> _TASK STATEMENT_
Only the lines from the one containing "contributions := contribs;" through the end of the data belong in the answer; reproduce them exactly.

> _AVAILABLE DATA_
*** Begin section ***
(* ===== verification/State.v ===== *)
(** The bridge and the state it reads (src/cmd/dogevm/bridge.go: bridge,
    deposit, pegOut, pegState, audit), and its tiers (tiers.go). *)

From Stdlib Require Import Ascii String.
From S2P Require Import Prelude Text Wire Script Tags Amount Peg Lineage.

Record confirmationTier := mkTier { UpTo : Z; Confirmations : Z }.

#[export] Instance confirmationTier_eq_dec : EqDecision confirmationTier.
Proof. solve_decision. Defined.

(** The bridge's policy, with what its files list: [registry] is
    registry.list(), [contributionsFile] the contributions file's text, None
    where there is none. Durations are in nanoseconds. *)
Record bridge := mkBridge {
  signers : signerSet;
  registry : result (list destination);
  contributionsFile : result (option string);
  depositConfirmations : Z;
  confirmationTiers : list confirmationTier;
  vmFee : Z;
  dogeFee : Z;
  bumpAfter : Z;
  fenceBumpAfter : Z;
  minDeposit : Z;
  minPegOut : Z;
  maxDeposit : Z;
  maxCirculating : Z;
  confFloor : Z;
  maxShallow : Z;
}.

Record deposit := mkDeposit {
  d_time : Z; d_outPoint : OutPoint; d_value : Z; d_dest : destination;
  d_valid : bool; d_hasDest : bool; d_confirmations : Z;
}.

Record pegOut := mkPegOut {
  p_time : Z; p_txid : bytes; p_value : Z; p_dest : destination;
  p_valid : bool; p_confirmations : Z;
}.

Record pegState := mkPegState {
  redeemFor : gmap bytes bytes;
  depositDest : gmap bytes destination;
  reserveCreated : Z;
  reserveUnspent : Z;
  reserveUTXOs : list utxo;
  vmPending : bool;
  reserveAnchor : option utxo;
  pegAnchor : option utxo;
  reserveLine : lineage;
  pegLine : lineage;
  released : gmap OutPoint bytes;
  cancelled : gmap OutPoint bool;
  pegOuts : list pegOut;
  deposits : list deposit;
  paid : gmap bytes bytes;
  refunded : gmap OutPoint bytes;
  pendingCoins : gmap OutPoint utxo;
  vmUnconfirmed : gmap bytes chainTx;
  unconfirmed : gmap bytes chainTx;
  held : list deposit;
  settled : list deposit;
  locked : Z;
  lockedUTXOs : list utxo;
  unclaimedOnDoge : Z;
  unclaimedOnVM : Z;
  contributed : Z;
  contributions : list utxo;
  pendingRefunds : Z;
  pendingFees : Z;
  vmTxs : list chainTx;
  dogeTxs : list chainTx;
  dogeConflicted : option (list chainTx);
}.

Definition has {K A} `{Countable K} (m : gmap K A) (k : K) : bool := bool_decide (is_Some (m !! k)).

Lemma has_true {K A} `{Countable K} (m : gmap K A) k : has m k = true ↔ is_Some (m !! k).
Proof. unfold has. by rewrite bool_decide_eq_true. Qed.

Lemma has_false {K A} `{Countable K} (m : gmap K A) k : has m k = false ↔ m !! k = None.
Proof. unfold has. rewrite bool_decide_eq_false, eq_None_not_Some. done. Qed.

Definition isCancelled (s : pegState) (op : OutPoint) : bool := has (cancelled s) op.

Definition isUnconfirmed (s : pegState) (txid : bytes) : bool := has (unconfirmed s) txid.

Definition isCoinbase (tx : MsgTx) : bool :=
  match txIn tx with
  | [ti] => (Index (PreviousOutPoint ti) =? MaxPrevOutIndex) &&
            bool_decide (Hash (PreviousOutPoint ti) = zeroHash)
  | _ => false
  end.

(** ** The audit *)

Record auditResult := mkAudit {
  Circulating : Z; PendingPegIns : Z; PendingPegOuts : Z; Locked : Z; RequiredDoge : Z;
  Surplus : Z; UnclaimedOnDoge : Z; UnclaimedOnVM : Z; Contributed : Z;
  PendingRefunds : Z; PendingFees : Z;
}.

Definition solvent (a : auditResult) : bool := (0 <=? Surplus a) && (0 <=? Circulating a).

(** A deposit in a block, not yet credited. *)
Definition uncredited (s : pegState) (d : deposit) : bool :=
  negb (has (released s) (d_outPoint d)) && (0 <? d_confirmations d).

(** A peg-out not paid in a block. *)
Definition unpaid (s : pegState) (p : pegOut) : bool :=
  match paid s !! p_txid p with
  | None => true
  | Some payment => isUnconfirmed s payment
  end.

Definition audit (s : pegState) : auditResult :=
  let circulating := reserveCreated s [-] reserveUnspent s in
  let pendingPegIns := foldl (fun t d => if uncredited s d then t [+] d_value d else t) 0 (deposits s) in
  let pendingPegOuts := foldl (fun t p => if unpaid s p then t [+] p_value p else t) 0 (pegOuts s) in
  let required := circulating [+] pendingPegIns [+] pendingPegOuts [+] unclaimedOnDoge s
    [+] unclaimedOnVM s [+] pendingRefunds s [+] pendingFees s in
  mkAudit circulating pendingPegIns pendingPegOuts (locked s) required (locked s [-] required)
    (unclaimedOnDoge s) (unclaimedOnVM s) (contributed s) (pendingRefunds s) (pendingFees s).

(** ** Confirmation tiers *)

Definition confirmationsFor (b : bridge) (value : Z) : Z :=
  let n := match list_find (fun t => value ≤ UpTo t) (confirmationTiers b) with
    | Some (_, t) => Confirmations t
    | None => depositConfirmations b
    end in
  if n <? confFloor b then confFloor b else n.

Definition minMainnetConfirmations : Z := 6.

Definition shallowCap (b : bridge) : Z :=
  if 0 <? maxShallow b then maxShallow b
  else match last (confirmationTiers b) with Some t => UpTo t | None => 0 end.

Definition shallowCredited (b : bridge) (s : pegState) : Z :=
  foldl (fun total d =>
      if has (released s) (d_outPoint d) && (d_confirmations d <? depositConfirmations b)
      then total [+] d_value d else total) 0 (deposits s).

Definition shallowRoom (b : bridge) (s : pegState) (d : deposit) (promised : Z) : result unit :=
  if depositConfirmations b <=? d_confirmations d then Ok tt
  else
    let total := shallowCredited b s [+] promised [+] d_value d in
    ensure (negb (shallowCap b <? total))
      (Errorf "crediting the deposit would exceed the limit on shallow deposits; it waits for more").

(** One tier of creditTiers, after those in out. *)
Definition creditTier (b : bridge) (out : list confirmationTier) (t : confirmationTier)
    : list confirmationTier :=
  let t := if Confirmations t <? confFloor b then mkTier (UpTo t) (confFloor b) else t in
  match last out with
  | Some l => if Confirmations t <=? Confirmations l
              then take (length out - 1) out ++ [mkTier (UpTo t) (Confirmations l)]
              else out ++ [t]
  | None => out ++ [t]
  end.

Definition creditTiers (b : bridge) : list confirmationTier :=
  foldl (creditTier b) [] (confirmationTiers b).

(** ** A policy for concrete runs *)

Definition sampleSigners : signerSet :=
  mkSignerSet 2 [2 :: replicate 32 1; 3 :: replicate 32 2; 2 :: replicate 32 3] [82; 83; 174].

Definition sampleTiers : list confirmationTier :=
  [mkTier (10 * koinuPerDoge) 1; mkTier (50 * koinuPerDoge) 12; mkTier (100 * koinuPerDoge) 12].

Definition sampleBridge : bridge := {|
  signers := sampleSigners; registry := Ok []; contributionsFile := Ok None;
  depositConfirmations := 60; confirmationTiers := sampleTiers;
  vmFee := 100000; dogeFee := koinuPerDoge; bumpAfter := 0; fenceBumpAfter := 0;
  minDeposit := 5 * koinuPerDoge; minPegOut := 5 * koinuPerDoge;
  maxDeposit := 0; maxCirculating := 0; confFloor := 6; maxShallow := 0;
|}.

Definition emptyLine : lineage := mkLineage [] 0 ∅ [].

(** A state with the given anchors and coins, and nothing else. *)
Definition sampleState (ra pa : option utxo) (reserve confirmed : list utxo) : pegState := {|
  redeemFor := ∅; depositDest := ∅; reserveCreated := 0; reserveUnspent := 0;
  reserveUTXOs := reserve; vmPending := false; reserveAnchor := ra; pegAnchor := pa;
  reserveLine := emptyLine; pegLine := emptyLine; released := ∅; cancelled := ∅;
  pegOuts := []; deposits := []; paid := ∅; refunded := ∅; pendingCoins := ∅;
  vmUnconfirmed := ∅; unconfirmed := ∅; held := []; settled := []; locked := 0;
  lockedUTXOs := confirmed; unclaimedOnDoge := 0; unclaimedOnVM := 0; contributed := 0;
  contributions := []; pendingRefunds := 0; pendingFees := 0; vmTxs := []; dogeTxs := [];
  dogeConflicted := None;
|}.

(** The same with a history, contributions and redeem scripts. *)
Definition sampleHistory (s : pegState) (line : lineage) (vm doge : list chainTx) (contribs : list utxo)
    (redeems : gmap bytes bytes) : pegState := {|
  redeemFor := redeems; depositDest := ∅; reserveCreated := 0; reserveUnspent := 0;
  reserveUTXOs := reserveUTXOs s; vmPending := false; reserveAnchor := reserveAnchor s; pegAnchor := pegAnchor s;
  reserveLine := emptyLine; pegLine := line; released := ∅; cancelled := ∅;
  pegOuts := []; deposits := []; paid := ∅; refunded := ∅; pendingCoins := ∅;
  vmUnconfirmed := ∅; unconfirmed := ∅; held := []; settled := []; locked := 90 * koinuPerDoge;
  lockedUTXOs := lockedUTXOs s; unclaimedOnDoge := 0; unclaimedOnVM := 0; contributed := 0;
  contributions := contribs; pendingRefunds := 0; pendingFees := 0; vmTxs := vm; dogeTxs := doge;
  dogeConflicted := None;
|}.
*** End section ***
> _RESULT FOR THIS TASK_
  contributions := contribs; pendingRefunds := 0; pendingFees := 0; vmTxs := vm; dogeTxs := doge;
  dogeConflicted := None;
|}.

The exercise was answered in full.